The morning they left Meraveil, the mist clung low to the forest floor as though reluctant to release them.

Aurèlle stood at the edge of the tree line, travel cloak fastened at her throat, watching as the carriage driver secured their trunks. The forest breathed behind her — quiet, living, familiar. Even the air felt different here. Softer. Older.

She had left before.

Errands. Deliveries. Small humiliations disguised as responsibility.

But this time she was not being sent.

She was going.

Dahlia joined her, boots damp from the dew, a leather purse resting in her gloved palm. It looked heavier than it should have been.

"She's decided not to accompany us," Dahlia said lightly.

Aurèlle nodded. Their stepmother had smiled as she announced it. Claimed the journey would be too strenuous. Claimed the city too chaotic.

She had pressed a pouch of coin into Dahlia's hands.

And a smaller one into Aurèlle's.

The difference had not been subtle.

Now, once the carriage began its slow roll from the forest road, Dahlia loosened the ties of both purses and emptied them into her lap.

Silver glinted between her fingers. A small, deliberate pile of gold.

Aurèlle frowned. "You don't need to—"

"I know," Dahlia said softly. "But we do."

She counted quickly, efficiently, then divided the coins evenly.

"No," Aurèlle whispered.

"Yes."

A pause.

Then, quieter: "You think I don't see it?"

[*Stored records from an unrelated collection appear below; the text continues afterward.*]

(* ===== verification/LnOffer.v ===== *)
(** Offering HTLCs and accepting them: what the checks of [ln/ln.c] let through,
    and what an accepted request does to the channel. *)
From stdpp Require Import base list numbers tactics.
From Stdlib Require Import ZArith Lia.
From S2P Require Import Prelude CProg UtlBuf UtlPush LnDerkey LnMisc LnMsg.
From S2P Require Import LnMsgNormal LnHtlc LnSelf LnNormal LnAddHtlc LnToy.
Import UtlBuf UtlPush ShaChain Derkey LnMisc LnMsg LnMsgNormal LnHtlc LnSelf LnNormal LnAddHtlc.
Open Scope Z_scope.

Module LnOffer.

(** ** Searching the array *)

Lemma find_htlc_None p k hs : find_htlc p k hs = None ↔ Forall (λ h, p h = false) hs.
Proof.
  revert k. induction hs as [|h hs IH]; intros k; cbn [find_htlc]; [by split|].
  rewrite Forall_cons_iff. destruct (p h).
  - by split; [|intros [? _]].
  - rewrite IH. by split; [|intros [_ ?]].
Qed.

Lemma find_htlc_Some p hs k idx :
  find_htlc p k hs = Some idx →
  ∃ pre h post, hs = pre ++ h :: post ∧ idx = (k + length pre)%nat ∧ p h = true ∧
                Forall (λ h, p h = false) pre.
Proof.
  revert k. induction hs as [|h hs IH]; intros k; cbn [find_htlc]; [done|].
  destruct (p h) eqn:Hp.
  - intros [= <-]. exists [], h, hs. cbn. rewrite Nat.add_0_r. by repeat split.
  - intros H. destruct (IH _ H) as (pre & h' & post & -> & -> & Hh' & Hpre).
    exists (h :: pre), h', post. cbn [length app]. rewrite Nat.add_succ_r.
    repeat split; [done|by constructor].
Qed.

(** ** The checks, in exact arithmetic *)

(** A refused check leaves the function with its error recorded. *)
Lemma run_fail_if c e (K : unit → M bool) self :
  run (fail_if c e ≫= K) self = if c then Ret false (set_err (Some e) self) else run (K tt) self.
Proof. by destruct c. Qed.

Lemma run_get (K : ln_self_t → M bool) self : run (get_st ≫= K) self = run (K self) self.
Proof. done. Qed.

(** Some slot is found exactly when there is one. *)
Lemma find_htlc_none p k hs : bool_decide (find_htlc p k hs = None) = negb (existsb p hs).
Proof.
  revert k. induction hs as [|h hs IH]; intros k; cbn [find_htlc existsb]; [done|].
  destruct (p h); cbn [orb]; [done|]. apply IH.
Qed.

Lemma in_flight_pending hs acc :
  Forall (λ h, 0 ≤ amount_msat h) hs → 0 ≤ acc → acc + pending LN_ADDHTLC_OFFER hs < 2 ^ 64 →
  foldl (λ n h, if addhtlc h =? LN_ADDHTLC_OFFER then u64 (n + amount_msat h) else n) acc hs =
  acc + pending LN_ADDHTLC_OFFER hs.
Proof.
  intros H. revert acc. induction H as [|h hs Hh Hhs IH]; intros acc Ha; unfold pending;
    cbn [foldl foldr]; [intros; lia|].
  fold (pending LN_ADDHTLC_OFFER hs). pose proof (pending_nonneg LN_ADDHTLC_OFFER _ Hhs).
  destruct (addhtlc h =? LN_ADDHTLC_OFFER); intros.
  - rewrite wrap_small by (unfold in_range; lia). rewrite IH; lia.
  - rewrite IH; lia.
Qed.

Section offer.
Context {E : Env}.

(** The closing fee at the current feerate, and the reserve the peer asks for. *)
Definition fee_msat (self : ln_self_t) : Z := 1000 * (LN_FEE_COMMIT_BASE * feerate_per_kw self / 1000).
Definition reserve_msat (self : ln_self_t) : Z := 1000 * channel_reserve_sat (commit_remote self).

(** The checks when the amount comes to [with_reserve] with the reserve and to
    [with_fee] with the fee. *)
Definition let_through (self : ln_self_t) (amount_msat cltv_value with_reserve with_fee : Z) : Prop :=
  cltv_value < BTC_TX_LOCKTIME_LIMIT ∧ with_reserve ≤ our_msat self ∧ with_fee ≤ our_msat self ∧
  htlc_num (commit_remote self) < max_accepted_htlcs (commit_remote self) ∧
  0 < amount_msat ∧ htlc_minimum_msat (commit_remote self) ≤ amount_msat ∧
  pending LN_ADDHTLC_OFFER (cnl_add_htlc self) ≤ max_htlc_value_in_flight_msat (commit_remote self).

#[global] Instance let_through_dec self a c r f : Decision (let_through self a c r f).
Proof. unfold let_through. apply _. Defined.

(** What BOLT 2 asks of the offerer, except that the limit on the value in flight
    is checked before the new HTLC is counted. *)
Definition offerable (self : ln_self_t) (amount_msat cltv_value : Z) : Prop :=
  let_through self amount_msat cltv_value (amount_msat + reserve_msat self)
    (amount_msat + fee_msat self).

#[global] Instance offerable_dec self a c : Decision (offerable self a c).
Proof. unfold offerable. apply _. Defined.

(** The channel's own numbers are in range. *)
Definition offer_state (self : ln_self_t) : Prop :=
  0 ≤ reserve_msat self < 2 ^ 64 ∧ 0 ≤ feerate_per_kw self < 2 ^ 32 ∧
  Forall (λ h, 0 ≤ LnHtlc.amount_msat h) (cnl_add_htlc self) ∧
  pending LN_ADDHTLC_OFFER (cnl_add_htlc self) < 2 ^ 64.

#[global] Instance offer_state_dec self : Decision (offer_state self).
Proof. unfold offer_state. apply _. Defined.

Lemma fee_exact self :
  0 ≤ feerate_per_kw self < 2 ^ 32 →
  satoshi2msat (ln_closing_signed_initfee self) = fee_msat self ∧ 0 ≤ fee_msat self.
Proof.
  intros Hf. unfold satoshi2msat, ln_closing_signed_initfee, fee_msat.
  rewrite (wrap_small 64 (_ * feerate_per_kw self)) by (unfold in_range; lia).
  pose proof (Z.div_pos (LN_FEE_COMMIT_BASE * feerate_per_kw self) 1000 ltac:(lia) ltac:(lia)).
  pose proof (Z.mul_div_le (LN_FEE_COMMIT_BASE * feerate_per_kw self) 1000 ltac:(lia)).
  rewrite wrap_small by (unfold in_range; lia). lia.
Qed.

(** The result of the checks from whether the HTLC is let through. *)
Definition offer_result (ok : bool) (self : ln_self_t) : out ln_self_t bool :=
  if ok then
    if existsb LN_HTLC_EMPTY (cnl_add_htlc self) then Ret true self
    else Ret false (set_err (Some LNERR_HTLC_FULL) self)
  else Ret false (set_err (Some LNERR_INV_VALUE) self).

Lemma offer_check_spec self a c :
  offer_state self → 0 ≤ a →
  call (create_add_htlc_checks a c) self =
  offer_result (bool_decide (let_through self a c (u64 (a + reserve_msat self))
                               (u64 (a + fee_msat self)))) self.
Proof.
  intros (Hr & Hf & Hpos & Hp) Ha. destruct (fee_exact self Hf) as [Ef Hfee].
  unfold call, create_add_htlc_checks. rewrite run_get. cbv zeta. rewrite Ef.
  unfold satoshi2msat. rewrite (Z.mul_comm _ 1000). fold (reserve_msat self).
  rewrite (wrap_small 64 (reserve_msat self)) by done.
  generalize (u64 (a + reserve_msat self)) (u64 (a + fee_msat self)). intros wr wf.
  unfold in_flight_msat. rewrite in_flight_pending by (done || lia). rewrite Z.add_0_l.
  rewrite !run_fail_if. unfold let_through, offer_result.
  rewrite find_htlc_none.
  repeat match goal with
  | |- context [if ?x <=? ?y then Ret false _ else _] => destruct (Z.leb_spec x y)
  | |- context [if ?x <? ?y then Ret false _ else _] => destruct (Z.ltb_spec x y)
  | |- context [(?x =? 0) || _] => destruct (Z.eqb_spec x 0); cbn [orb]
  end.
  all: try (rewrite bool_decide_eq_false_2 by lia; reflexivity).
  rewrite bool_decide_eq_true_2 by lia. by destruct (existsb LN_HTLC_EMPTY (cnl_add_htlc self)).
Qed.
(* ===== verification/LnSpec.v ===== *)
(** An abstract channel: the ledger (balances and HTLC slots) and the writes that
    may happen to it, one rule per kind. [LnRefine] shows that every handler and
    every request of [ln/ln.c] is a sequence of these writes; what is proved of
    the rules therefore holds of the program. *)
From stdpp Require Import base list numbers relations tactics.
From Stdlib Require Import ZArith Lia.
From S2P Require Import Prelude CProg UtlBuf LnMsgNormal LnHtlc LnSelf LnNormal LnIdle.
Import UtlBuf LnMsgNormal LnHtlc LnSelf LnNormal LnIdle.
Open Scope Z_scope.

Module LnSpec.

(** ** The rules *)

(** The flags and the amount stay. *)
Definition same_htlc (h h' : htlc) : Prop := bits h' = bits h ∧ amount_msat h' = amount_msat h.

(** What may happen to one slot. *)
Inductive slot_write : htlc → htlc → Prop :=
| SW_info h h' : same_htlc h h' → slot_write h h'
| SW_fill h h' : LN_HTLC_EMPTY h = true → bits h' = bits h → slot_write h h'
| SW_unfill h : addhtlc h = LN_ADDHTLC_NONE → slot_write h no_htlc
| SW_offer h : slot_write h (set_addhtlc LN_ADDHTLC_OFFER h)
| SW_accept h : slot_write h (set_addhtlc LN_ADDHTLC_RECV h)
| SW_updsend h : slot_write h (set_updsend 1 h)
| SW_remove h d : slot_write h (clear_htlc_comrevflag h d)
| SW_fail h : slot_write h (set_delhtlc LN_DELHTLC_FAIL h)
| SW_result h d : slot_write h (set_fin_delhtlc d h)
| SW_resend h : slot_write h (set_comsend 0 h).

Definition set_slot (i : nat) (h : htlc) (s : ln_self_t) : ln_self_t :=
  set_cnl_add_htlc (<[i := h]> (cnl_add_htlc s)) s.

Definition same_ledger (s s' : ln_self_t) : Prop :=
  cnl_add_htlc s' = cnl_add_htlc s ∧ our_msat s' = our_msat s ∧ their_msat s' = their_msat s.

Definition transfer (amount : Z) (s : ln_self_t) : ln_self_t :=
  set_their_msat (u64 (their_msat s - amount)) (set_our_msat (u64 (our_msat s + amount)) s).

(** The end of an HTLC: its payment is made if it was fulfilled, and its slot
    cleared. *)
Definition settled (i : nat) (h : htlc) (s : ln_self_t) : ln_self_t :=
  set_slot i no_htlc
    (if delhtlc h =? LN_DELHTLC_FULFILL then
       if addhtlc h =? LN_ADDHTLC_OFFER then transfer (- amount_msat h) s
       else if addhtlc h =? LN_ADDHTLC_RECV then transfer (amount_msat h) s else s
     else s).

Inductive write : ln_self_t → ln_self_t → Prop :=
| W_other s s' : same_ledger s s' → write s s'
| W_slot s i h h' : cnl_add_htlc s !! i = Some h → slot_write h h' → write s (set_slot i h' s)
| W_signatures s hs : Forall2 same_htlc (cnl_add_htlc s) hs → write s (set_cnl_add_htlc hs s)
| W_settle s i h : cnl_add_htlc s !! i = Some h → finished h = true → committed h = true →
    write s (settled i h s)
| W_commitment_sent s : forallb exchange_closed (cnl_add_htlc s) = true →
    write s (set_cnl_add_htlc
               (map (λ h, if in_remote h then set_comsend 1 h else h) (cnl_add_htlc s)) s)
| W_commitment_received s :
    write s (set_cnl_add_htlc
               (map (λ h, if in_local h then set_comrecv 1 h else h) (cnl_add_htlc s)) s)
| W_revocation_sent s :
    write s (set_cnl_add_htlc
               (map (λ h, if in_local h then set_revsend 1 h else h) (cnl_add_htlc s)) s)
| W_revocation_received s :
    write s (set_cnl_add_htlc
               (map (λ h, if in_remote h then set_revrecv 1 h else h) (cnl_add_htlc s)) s).

(** ** What every write keeps *)

(** An invariant of the rules holds after any number of writes. *)
Lemma writes_keep (P : ln_self_t → Prop) s s' :
  (∀ s s', write s s' → P s → P s') → rtc write s s' → P s → P s'.
Proof. intros Hw. induction 1; eauto. Qed.

Lemma total_write s s' : write s s' →
  u64 (our_msat s' + their_msat s') = u64 (our_msat s + their_msat s).
Proof.
  destruct 1 as [s s' (_ & -> & ->)| | | | | | |]; [done| | | | | | |]; try (by destruct s).
  assert (∀ a, u64 (our_msat (transfer a s) + their_msat (transfer a s)) =
               u64 (our_msat s + their_msat s)) as Ht.
  { intros a. unfold transfer. destruct s; cbn. unfold wrap. rewrite <- Z.add_mod by lia. f_equal. lia. }
  unfold settled. destruct (delhtlc h =? _); [|done].
  destruct (addhtlc h =? LN_ADDHTLC_OFFER); [apply Ht|].
  destruct (addhtlc h =? LN_ADDHTLC_RECV); [apply Ht|done].
Qed.

Lemma settled_slots i h s : cnl_add_htlc (settled i h s) = <[i := no_htlc]> (cnl_add_htlc s).
Proof.
  unfold settled, set_slot, transfer.
  by destruct s, (delhtlc h =? _), (addhtlc h =? LN_ADDHTLC_OFFER), (addhtlc h =? LN_ADDHTLC_RECV).
Qed.

Lemma slots_write s s' : write s s' → length (cnl_add_htlc s') = length (cnl_add_htlc s).
Proof.
  destruct 1 as [s s' (-> & _)|s i h h'|s hs Hs|s i h| | | |]; [done|..];
    rewrite ?settled_slots; unfold set_slot; destruct s; cbn; rewrite ?length_insert, ?length_map; try done.
  symmetry. by eapply Forall2_length.
Qed.

(** ** A channel that has stalled *)

(** An HTLC for which a revocation has been received, but no commitment_signed
    sent. *)
Definition stuck (h : htlc) : Prop := addhtlc h ≠ LN_ADDHTLC_NONE ∧ comsend h = 0 ∧ revrecv h = 1.

#[global] Instance stuck_dec h : Decision (stuck h).
Proof. unfold stuck. apply _. Defined.

Definition stalled (s : ln_self_t) : Prop := Exists stuck (cnl_add_htlc s).

#[global] Instance stalled_dec s : Decision (stalled s).
Proof. unfold stalled. apply _. Defined.

Lemma stuck_enable h : stuck h → LN_HTLC_ENABLE h = true.
Proof.
  intros [Ha _]. unfold LN_HTLC_ENABLE, LN_HTLC_EMPTY.
  by rewrite (proj2 (Z.eqb_neq _ _) Ha).
Qed.

Lemma stuck_not_committed h : stuck h → committed h = false.
Proof. intros (_ & Hc & _). unfold committed. by rewrite Hc. Qed.

(** A flag of one bit. *)
Lemma flag_testbit pos b : 0 ≤ pos → bits_get pos 1 b = Z.b2z (Z.testbit b pos).
Proof.
  intros Hp. unfold bits_get. rewrite Z.land_ones by lia. rewrite <- Z.bit0_mod.
  by rewrite Z.shiftr_spec.
Qed.

Lemma stuck_open h : stuck h → exchange_closed h = false.
Proof.
  intros (_ & Hc & Hr). unfold comsend, revrecv in *. rewrite flag_testbit in Hc, Hr by lia.
  unfold exchange_closed.
  assert (Z.land (bits h) LN_HTLCFLAG_MASK_COMSIG1 ≠ 0) as H0.
  { intros H. apply (f_equal (λ x, Z.testbit x 6)) in H. rewrite Z.land_spec in H.
    destruct (Z.testbit (bits h) 6); done. }
  assert (Z.land (bits h) LN_HTLCFLAG_MASK_COMSIG1 ≠ LN_HTLCFLAG_MASK_COMSIG1) as H1.
  { intros H. apply (f_equal (λ x, Z.testbit x 5)) in H. rewrite Z.land_spec in H.
    destruct (Z.testbit (bits h) 5); done. }
  by rewrite (proj2 (Z.eqb_neq _ _) H0), (proj2 (Z.eqb_neq _ _) H1).
Qed.

Lemma stuck_slot h h' : slot_write h h' → stuck h → stuck h'.
Proof.
  intros Hw Hs. pose proof (stuck_not_committed h Hs) as Hnc. destruct Hs as (Ha & Hc & Hr).
  unfold stuck. destruct Hw as [h h' [Hb Hm]|h h' He Hb|h Hn|h|h|h|h d|h|h d|h].
  - unfold addhtlc, comsend, revrecv in *. by rewrite Hb.
  - unfold LN_HTLC_EMPTY in He. apply andb_true_iff in He as [He _]. by apply Z.eqb_eq in He.
  - done.
  - by flag_simpl.
  - by flag_simpl.
  - by flag_simpl.
  - unfold clear_htlc_comrevflag. by rewrite Hnc.
  - by flag_simpl.
  - by flag_simpl.
  - by flag_simpl.
Qed.

Lemma exists_lookup (P : htlc → Prop) hs : Exists P hs ↔ ∃ j h, hs !! j = Some h ∧ P h.
Proof.
  split.
  - induction 1 as [h hs Hh|h hs _ (j & x & Hj & Hx)]; [by exists 0%nat, h|by exists (S j), x].
  - intros (j & h & Hj & Hh). revert j Hj. induction hs as [|x hs IH]; intros [|j] Hj; simplify_eq/=.
    + by left.
    + right. by eapply IH.
Qed.

(** Setting flags of some HTLCs that leave a stuck one stuck. *)
Lemma stuck_map (sel : htlc → bool) f hs :
  (∀ h, stuck h → stuck (f h)) → Exists stuck hs → Exists stuck (map (λ h, if sel h then f h else h) hs).
Proof.
  intros Hf. induction 1 as [h hs Hh|h hs _ IH]; cbn [map].
  - left. destruct (sel h); auto.
  - by right.
Qed.

Lemma stalled_insert i h h' hs :
  hs !! i = Some h → (stuck h → stuck h') → Exists stuck hs → Exists stuck (<[i := h']> hs).
Proof.
  rewrite !exists_lookup. intros Hi Hs (j & x & Hj & Hst).
  destruct (decide (i = j)) as [->|Hne].
  - simplify_eq. exists j, h'. split; [|auto].
    rewrite list_lookup_insert_eq; [done|]. by eapply lookup_lt_Some.
  - exists j, x. split; [|done]. by rewrite list_lookup_insert_ne.
Qed.

Lemma stalled_write s s' : write s s' → stalled s → stalled s'.
Proof.
  unfold stalled. destruct 1 as [s s' (-> & _)|s i h h' Hi Hw|s hs Hs|s i h Hi _ Hc|s Hcl|s|s|s];
    rewrite ?settled_slots; unfold set_slot; [done|..]; intros Hst.
  - destruct s; cbn in *. eapply stalled_insert; [done| |done]. by apply stuck_slot.
  - destruct s; cbn in *. apply exists_lookup in Hst as (j & x & Hj & Hst).
    destruct (Forall2_lookup_l _ _ _ _ _ Hs Hj) as (y & Hy & Hxy).
    apply exists_lookup. exists j, y. split; [done|].
    eapply stuck_slot; [|done]. by apply SW_info.
  - destruct s; cbn in *. eapply stalled_insert; [done| |done].
    intros Hs%stuck_not_committed. congruence.
  - exfalso. revert Hcl. induction Hst as [h hs Hh|h hs _ IH]; cbn [forallb].
    + by rewrite (stuck_open _ Hh).
    + by intros [_ ?]%andb_true_iff.
  - destruct s; cbn in *. apply stuck_map; [|done]. intros h (Ha & Hc & Hr). unfold stuck. by flag_simpl.
  - destruct s; cbn in *. apply stuck_map; [|done]. intros h (Ha & Hc & Hr). unfold stuck. by flag_simpl.
  - destruct s; cbn in *. apply stuck_map; [|done]. intros h (Ha & Hc & Hr). unfold stuck. by flag_simpl.
Qed.

(** ** The types of the ledger *)

(** The flags of a slot: the four reserved bits are clear, and the side that added the
    HTLC is one of the three the code knows. *)
Definition typed_htlc (h : htlc) : Prop :=
  0 ≤ bits h < 2 ^ 12 ∧ addhtlc h ∈ [LN_ADDHTLC_NONE; LN_ADDHTLC_OFFER; LN_ADDHTLC_RECV].

Definition typed (s : ln_self_t) : Prop :=
  in_range 64 (our_msat s) ∧ in_range 64 (their_msat s) ∧
  length (cnl_add_htlc s) = LN_HTLC_MAX ∧ Forall typed_htlc (cnl_add_htlc s).

#[global] Instance typed_dec s : Decision (typed s).
Proof. unfold typed, typed_htlc, in_range. apply _. Defined.

Lemma bits_set_range n pos w v b : 0 ≤ pos → 0 ≤ w → pos + w ≤ n → 0 ≤ b < 2 ^ n → 0 ≤ bits_set pos w v b < 2 ^ n.
Proof.
  intros Hp Hw Hn Hb. assert (bits_set pos w v b = bits_set pos w v b mod 2 ^ n) as ->; [|apply Z.mod_pos_bound; lia].
  rewrite <- Z.land_ones by lia. apply Z.bits_inj'. intros i Hi. rewrite Z.land_spec, testbit_set, Z.testbit_ones_nonneg by lia.
  destruct (Z.ltb_spec i n); [by rewrite andb_true_r|]. rewrite andb_false_r.
  rewrite (proj2 (Z.ltb_ge i (pos + w))), andb_false_r by lia.
  rewrite <- (Z.mod_small b (2 ^ n)), <- Z.land_ones, Z.land_spec, Z.testbit_ones_nonneg by lia.
  by rewrite (proj2 (Z.ltb_ge i n)), andb_false_r by lia.
Qed.

(** Assigning a field other than the side. *)
Lemma typed_put pos w v h : 2 ≤ pos → 0 ≤ w → pos + w ≤ 12 → typed_htlc h → typed_htlc (put pos w v h).
Proof.
  intros Hp Hw Hn [Hb Ha]. unfold typed_htlc, addhtlc in *. unfold put. cbn [UpdateAddHtlc.stat_bits UpdateAddHtlc.set_stat_bits].
  rewrite get_set_other by lia. split; [|exact Ha]. apply bits_set_range; lia.
Qed.

Lemma typed_side v h : v ∈ [LN_ADDHTLC_NONE; LN_ADDHTLC_OFFER; LN_ADDHTLC_RECV] → typed_htlc h → typed_htlc (set_addhtlc v h).
Proof.
  intros Hv [Hb _]. unfold typed_htlc, addhtlc, set_addhtlc, put. cbn [UpdateAddHtlc.stat_bits UpdateAddHtlc.set_stat_bits].
  rewrite get_set_same by lia. split; [by apply bits_set_range|]. rewrite !elem_of_cons in Hv.
  destruct Hv as [->|[->|[->|Hv%not_elem_of_nil]]]; by rewrite ?elem_of_cons; auto.
Qed.

Lemma typed_no_htlc : typed_htlc no_htlc.
Proof. split; [done|]. change (addhtlc no_htlc) with 0. by left. Qed.

Lemma typed_slot h h' : slot_write h h' → typed_htlc h → typed_htlc h'.
Proof.
  intros Hw Ht. destruct Hw as [h h' [Hb Hm]|h h' He Hb|h Hn|h|h|h|h d|h|h d|h].
  - unfold typed_htlc, addhtlc in *. by rewrite Hb.
  - unfold typed_htlc, addhtlc in *. by rewrite Hb.
  - apply typed_no_htlc.
  - apply typed_side; [by set_solver|done].
  - apply typed_side; [by set_solver|done].
  - by apply typed_put.
  - unfold clear_htlc_comrevflag. destruct (committed h); [|done]. by repeat apply typed_put.
  - by apply typed_put.
  - by apply typed_put.
  - by apply typed_put.
Qed.

Lemma typed_map (sel : htlc → bool) f hs :
  (∀ h, typed_htlc h → typed_htlc (f h)) → Forall typed_htlc hs → Forall typed_htlc (map (λ h, if sel h then f h else h) hs).
Proof. intros Hf. induction 1 as [|h hs Hh _ IH]; constructor; [|done]. destruct (sel h); auto. Qed.

Lemma typed_transfer a s : in_range 64 (our_msat (transfer a s)) ∧ in_range 64 (their_msat (transfer a s)).
Proof. unfold transfer. destruct s; cbn. split; by apply wrap_range. Qed.

Lemma settled_msat i h s : in_range 64 (our_msat s) → in_range 64 (their_msat s) →
  in_range 64 (our_msat (settled i h s)) ∧ in_range 64 (their_msat (settled i h s)).
Proof.
  intros Ho Ht. unfold settled, set_slot.
  destruct (delhtlc h =? _); [|by destruct s]. destruct (addhtlc h =? LN_ADDHTLC_OFFER); [apply typed_transfer|].
  destruct (addhtlc h =? LN_ADDHTLC_RECV); [apply typed_transfer|by destruct s].
Qed.

Lemma typed_write s s' : write s s' → typed s → typed s'.
Proof.
  intros Hw (Ho & Ht & Hl & Hs). pose proof (slots_write s s' Hw) as Hlen. rewrite Hl in Hlen.
  cut (in_range 64 (our_msat s') ∧ in_range 64 (their_msat s') ∧ Forall typed_htlc (cnl_add_htlc s')).
  { intros (H1 & H2 & H3). exact (conj H1 (conj H2 (conj Hlen H3))). }
  destruct Hw as [s s' (-> & -> & ->)|s i h h' Hi Hw|s hs Hh|s i h Hi _ Hc|s Hcl|s|s|s]; [done|..].
  - destruct s; cbn in *. split; [done|]. split; [done|]. apply Forall_insert; [done|].
    eapply typed_slot; [done|]. by eapply Forall_lookup_1 in Hs.
  - destruct s; cbn in *. split; [done|]. split; [done|]. clear -Hs Hh. induction Hh as [|x y l l' Hxy _ IH]; [constructor|].
    apply Forall_cons_1 in Hs as [Hx Hs]. constructor; [|by apply IH]. eapply typed_slot; [by apply SW_info|done].
  - destruct (settled_msat i h s Ho Ht) as [H1 H2]. split; [done|]. split; [done|]. rewrite settled_slots.
    apply Forall_insert; [done|apply typed_no_htlc].
  - destruct s; cbn in *. split; [done|]. split; [done|]. apply typed_map; [|done]. intros h. by apply typed_put.
  - destruct s; cbn in *. split; [done|]. split; [done|]. apply typed_map; [|done]. intros h. by apply typed_put.
  - destruct s; cbn in *. split; [done|]. split; [done|]. apply typed_map; [|done]. intros h. by apply typed_put.
  - destruct s; cbn in *. split; [done|]. split; [done|]. apply typed_map; [|done]. intros h. by apply typed_put.
Qed.

End LnSpec.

Aurèlle swallowed. She hadn't realised how tightly she had been holding herself until that moment.

Dahlia tied the pouch shut and pressed it into her sister's hand.

"We buy what we need," she said. "Not what she intends."

And just like that, the imbalance dissolved.

Not in the household.

But here.

Between them.

The road curved slowly away from Meraveil's dense treeline, and the world seemed to widen with every mile.

The air grew brighter. The scent of moss and damp bark faded into sun-warmed earth. By midday, the forests thinned into the open stretches of Marwood Vale — fields rolling in broad sweeps of gold and green, farmsteads scattered like quiet sentinels against the horizon.

Aurèlle leaned slightly from the carriage window, letting the wind catch loose strands of her hair.

"It feels strange," she admitted.

"Leaving?" Dahlia asked.

"Leaving without being told to."

Dahlia's smile was faint, but understanding. "You deserve to choose your departures."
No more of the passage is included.